==== Listed entries ====

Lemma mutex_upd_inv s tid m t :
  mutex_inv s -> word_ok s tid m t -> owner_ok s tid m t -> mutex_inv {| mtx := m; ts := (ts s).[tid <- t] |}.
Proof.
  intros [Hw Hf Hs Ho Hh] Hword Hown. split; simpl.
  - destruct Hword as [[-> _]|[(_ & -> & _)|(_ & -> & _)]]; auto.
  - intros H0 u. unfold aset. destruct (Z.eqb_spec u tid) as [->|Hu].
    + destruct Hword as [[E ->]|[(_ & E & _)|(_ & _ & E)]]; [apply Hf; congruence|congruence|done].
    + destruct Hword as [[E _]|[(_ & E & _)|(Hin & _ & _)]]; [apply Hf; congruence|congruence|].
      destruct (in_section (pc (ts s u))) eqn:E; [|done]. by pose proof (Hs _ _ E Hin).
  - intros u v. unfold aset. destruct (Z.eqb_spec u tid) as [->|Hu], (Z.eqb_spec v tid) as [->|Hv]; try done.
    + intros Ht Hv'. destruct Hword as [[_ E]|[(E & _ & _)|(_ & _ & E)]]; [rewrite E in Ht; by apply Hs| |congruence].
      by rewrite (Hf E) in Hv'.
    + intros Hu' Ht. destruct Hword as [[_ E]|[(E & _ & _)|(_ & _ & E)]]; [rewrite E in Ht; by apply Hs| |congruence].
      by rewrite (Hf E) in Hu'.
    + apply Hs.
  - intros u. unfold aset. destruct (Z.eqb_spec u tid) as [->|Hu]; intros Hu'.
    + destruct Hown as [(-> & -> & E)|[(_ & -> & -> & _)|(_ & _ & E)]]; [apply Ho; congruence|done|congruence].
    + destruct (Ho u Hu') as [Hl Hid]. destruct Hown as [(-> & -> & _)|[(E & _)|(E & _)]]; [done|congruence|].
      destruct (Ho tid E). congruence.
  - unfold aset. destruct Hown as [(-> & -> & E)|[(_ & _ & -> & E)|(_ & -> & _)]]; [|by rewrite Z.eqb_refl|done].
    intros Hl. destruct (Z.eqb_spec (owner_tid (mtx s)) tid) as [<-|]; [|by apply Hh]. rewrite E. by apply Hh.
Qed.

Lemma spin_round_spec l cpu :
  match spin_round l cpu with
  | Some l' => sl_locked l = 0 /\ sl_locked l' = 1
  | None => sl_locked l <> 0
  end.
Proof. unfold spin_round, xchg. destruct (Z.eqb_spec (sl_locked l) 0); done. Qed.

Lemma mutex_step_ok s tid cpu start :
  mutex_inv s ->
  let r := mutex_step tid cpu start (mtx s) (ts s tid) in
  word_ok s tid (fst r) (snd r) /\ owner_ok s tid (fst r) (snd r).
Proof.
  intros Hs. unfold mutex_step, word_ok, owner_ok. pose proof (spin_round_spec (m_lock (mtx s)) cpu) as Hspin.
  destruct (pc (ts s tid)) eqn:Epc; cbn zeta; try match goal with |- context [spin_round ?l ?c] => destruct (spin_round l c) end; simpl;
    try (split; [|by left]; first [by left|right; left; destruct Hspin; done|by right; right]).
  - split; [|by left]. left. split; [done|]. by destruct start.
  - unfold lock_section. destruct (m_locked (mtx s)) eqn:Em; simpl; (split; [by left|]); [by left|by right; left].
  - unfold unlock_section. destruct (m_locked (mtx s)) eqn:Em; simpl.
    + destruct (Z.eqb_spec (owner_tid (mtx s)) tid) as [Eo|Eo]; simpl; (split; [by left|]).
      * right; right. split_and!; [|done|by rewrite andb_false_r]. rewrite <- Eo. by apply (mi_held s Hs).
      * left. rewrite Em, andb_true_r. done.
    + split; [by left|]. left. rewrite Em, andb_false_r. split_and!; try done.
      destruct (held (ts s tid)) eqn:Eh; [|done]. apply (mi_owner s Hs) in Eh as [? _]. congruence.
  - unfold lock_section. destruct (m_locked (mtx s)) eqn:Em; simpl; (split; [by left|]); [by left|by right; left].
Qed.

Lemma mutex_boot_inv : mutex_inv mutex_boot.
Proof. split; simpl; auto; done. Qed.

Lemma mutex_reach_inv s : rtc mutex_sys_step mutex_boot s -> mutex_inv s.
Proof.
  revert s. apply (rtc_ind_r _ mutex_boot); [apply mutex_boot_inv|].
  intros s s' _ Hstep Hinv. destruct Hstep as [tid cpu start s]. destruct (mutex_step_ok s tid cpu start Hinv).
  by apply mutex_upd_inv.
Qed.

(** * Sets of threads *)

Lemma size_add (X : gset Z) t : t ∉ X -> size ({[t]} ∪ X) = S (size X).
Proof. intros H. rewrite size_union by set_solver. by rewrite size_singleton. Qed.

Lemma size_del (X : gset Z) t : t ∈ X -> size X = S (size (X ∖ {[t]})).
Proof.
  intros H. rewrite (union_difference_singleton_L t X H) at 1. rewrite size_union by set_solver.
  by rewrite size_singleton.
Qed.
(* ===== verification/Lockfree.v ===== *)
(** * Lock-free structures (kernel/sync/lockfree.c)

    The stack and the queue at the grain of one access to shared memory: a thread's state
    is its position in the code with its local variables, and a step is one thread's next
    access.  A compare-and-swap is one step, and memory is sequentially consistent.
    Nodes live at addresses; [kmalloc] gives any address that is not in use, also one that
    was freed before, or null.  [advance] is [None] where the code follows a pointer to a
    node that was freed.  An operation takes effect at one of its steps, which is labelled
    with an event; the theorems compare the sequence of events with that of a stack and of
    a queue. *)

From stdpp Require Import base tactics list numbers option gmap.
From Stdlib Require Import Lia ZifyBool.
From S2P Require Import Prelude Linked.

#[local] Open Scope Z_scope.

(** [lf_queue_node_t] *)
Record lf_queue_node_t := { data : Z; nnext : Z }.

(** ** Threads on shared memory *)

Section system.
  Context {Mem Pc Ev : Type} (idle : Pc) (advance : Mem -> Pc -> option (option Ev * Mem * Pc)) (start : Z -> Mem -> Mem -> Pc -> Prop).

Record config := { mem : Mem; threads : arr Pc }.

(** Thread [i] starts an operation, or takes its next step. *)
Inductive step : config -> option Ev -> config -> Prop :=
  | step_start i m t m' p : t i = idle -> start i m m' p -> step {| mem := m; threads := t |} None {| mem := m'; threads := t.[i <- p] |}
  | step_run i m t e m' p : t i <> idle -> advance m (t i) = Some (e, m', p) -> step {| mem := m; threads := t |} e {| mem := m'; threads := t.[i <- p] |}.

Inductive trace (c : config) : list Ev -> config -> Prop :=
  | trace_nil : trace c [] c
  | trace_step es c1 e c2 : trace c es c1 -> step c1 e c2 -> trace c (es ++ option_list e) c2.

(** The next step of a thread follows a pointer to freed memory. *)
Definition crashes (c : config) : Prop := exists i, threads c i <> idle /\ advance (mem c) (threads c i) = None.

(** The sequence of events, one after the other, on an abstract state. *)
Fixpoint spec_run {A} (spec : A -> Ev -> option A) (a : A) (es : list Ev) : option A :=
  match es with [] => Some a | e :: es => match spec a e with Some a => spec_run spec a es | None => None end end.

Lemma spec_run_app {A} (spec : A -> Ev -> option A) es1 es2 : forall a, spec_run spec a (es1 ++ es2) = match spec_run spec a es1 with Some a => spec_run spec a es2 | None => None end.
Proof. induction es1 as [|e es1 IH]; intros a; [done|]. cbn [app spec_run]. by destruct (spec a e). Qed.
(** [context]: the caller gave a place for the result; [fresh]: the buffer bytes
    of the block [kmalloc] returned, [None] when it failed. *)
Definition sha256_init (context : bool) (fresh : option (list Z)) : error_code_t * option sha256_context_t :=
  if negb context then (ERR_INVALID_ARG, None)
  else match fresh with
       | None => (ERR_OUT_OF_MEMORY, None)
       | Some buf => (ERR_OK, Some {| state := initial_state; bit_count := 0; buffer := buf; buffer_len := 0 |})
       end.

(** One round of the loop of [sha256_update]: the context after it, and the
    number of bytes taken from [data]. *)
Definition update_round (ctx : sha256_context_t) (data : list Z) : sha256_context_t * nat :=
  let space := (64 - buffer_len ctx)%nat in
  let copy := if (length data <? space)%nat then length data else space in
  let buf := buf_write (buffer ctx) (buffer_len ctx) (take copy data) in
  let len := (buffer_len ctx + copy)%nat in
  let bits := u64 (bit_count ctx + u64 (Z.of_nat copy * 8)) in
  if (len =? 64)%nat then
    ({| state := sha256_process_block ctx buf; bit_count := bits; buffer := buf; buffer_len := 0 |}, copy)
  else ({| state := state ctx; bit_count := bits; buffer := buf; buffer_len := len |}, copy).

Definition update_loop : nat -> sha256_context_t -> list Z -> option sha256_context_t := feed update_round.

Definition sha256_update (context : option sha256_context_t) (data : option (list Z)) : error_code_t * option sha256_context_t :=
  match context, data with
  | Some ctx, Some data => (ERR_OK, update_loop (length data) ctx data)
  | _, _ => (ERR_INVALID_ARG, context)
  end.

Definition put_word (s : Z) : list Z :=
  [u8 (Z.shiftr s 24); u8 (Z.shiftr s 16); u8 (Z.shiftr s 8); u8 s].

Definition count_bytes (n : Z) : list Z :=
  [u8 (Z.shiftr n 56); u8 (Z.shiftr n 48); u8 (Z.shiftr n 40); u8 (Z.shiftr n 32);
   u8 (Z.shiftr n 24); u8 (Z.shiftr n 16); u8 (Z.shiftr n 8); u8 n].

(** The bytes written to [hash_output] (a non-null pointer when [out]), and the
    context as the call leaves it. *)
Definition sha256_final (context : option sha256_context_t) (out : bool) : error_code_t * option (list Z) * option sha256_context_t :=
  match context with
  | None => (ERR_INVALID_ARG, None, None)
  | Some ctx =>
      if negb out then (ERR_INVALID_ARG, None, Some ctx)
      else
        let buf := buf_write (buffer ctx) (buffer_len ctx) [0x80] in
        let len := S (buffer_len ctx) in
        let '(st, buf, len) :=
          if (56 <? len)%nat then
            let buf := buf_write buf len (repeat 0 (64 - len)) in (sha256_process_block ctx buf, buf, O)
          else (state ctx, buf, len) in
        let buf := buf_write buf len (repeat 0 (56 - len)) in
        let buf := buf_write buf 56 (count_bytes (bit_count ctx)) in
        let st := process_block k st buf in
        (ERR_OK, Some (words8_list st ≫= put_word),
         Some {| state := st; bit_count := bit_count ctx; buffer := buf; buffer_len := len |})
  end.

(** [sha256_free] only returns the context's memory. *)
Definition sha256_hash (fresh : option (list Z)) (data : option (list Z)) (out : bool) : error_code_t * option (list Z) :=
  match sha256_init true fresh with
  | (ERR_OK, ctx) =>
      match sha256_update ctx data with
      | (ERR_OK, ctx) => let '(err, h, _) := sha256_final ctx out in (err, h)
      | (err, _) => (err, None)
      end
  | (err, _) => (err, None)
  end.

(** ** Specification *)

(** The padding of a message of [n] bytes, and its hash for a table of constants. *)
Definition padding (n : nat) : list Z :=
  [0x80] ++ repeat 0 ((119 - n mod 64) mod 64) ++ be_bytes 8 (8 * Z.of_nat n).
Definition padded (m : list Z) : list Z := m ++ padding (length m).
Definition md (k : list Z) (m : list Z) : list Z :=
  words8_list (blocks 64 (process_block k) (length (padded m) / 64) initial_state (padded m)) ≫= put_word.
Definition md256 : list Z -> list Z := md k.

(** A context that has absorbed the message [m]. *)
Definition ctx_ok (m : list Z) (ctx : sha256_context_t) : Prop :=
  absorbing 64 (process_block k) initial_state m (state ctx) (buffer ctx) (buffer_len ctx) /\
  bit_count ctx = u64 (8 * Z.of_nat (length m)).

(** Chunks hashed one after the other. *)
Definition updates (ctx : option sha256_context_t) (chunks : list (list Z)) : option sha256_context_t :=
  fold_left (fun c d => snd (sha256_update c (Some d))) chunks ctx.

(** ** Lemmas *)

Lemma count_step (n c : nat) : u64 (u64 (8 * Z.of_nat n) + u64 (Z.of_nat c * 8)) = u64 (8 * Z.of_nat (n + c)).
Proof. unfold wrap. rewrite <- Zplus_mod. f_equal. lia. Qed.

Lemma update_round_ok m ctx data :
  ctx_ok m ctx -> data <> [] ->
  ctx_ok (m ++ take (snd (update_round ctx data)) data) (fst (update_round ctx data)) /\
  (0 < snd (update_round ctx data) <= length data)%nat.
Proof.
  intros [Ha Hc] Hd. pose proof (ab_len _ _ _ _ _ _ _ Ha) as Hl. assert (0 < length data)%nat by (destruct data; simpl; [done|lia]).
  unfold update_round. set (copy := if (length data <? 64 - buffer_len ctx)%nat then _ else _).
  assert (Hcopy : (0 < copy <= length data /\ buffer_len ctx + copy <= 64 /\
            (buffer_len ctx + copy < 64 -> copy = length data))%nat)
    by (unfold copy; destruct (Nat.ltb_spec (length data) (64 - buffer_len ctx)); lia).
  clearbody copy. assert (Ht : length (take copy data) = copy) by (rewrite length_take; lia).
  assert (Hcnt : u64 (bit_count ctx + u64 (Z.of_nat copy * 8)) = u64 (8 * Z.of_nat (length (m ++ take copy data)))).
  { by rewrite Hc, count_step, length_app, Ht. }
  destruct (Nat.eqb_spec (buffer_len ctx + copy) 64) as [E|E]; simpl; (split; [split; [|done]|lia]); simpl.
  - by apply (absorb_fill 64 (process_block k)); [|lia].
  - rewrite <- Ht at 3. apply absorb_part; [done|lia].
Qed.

====

§ **Your instructions**
Starting at the line that contains "(** * Lock-free" and stopping after the line that contains "node that was", write out every line exactly as it appears above, and no other line.

§ **Response to the exercise**
(** * Lock-free structures (kernel/sync/lockfree.c)

    The stack and the queue at the grain of one access to shared memory: a thread's state
    is its position in the code with its local variables, and a step is one thread's next
    access.  A compare-and-swap is one step, and memory is sequentially consistent.
    Nodes live at addresses; [kmalloc] gives any address that is not in use, also one that
    was freed before, or null.  [advance] is [None] where the code follows a pointer to a
    node that was freed.  An operation takes effect at one of its steps, which is labelled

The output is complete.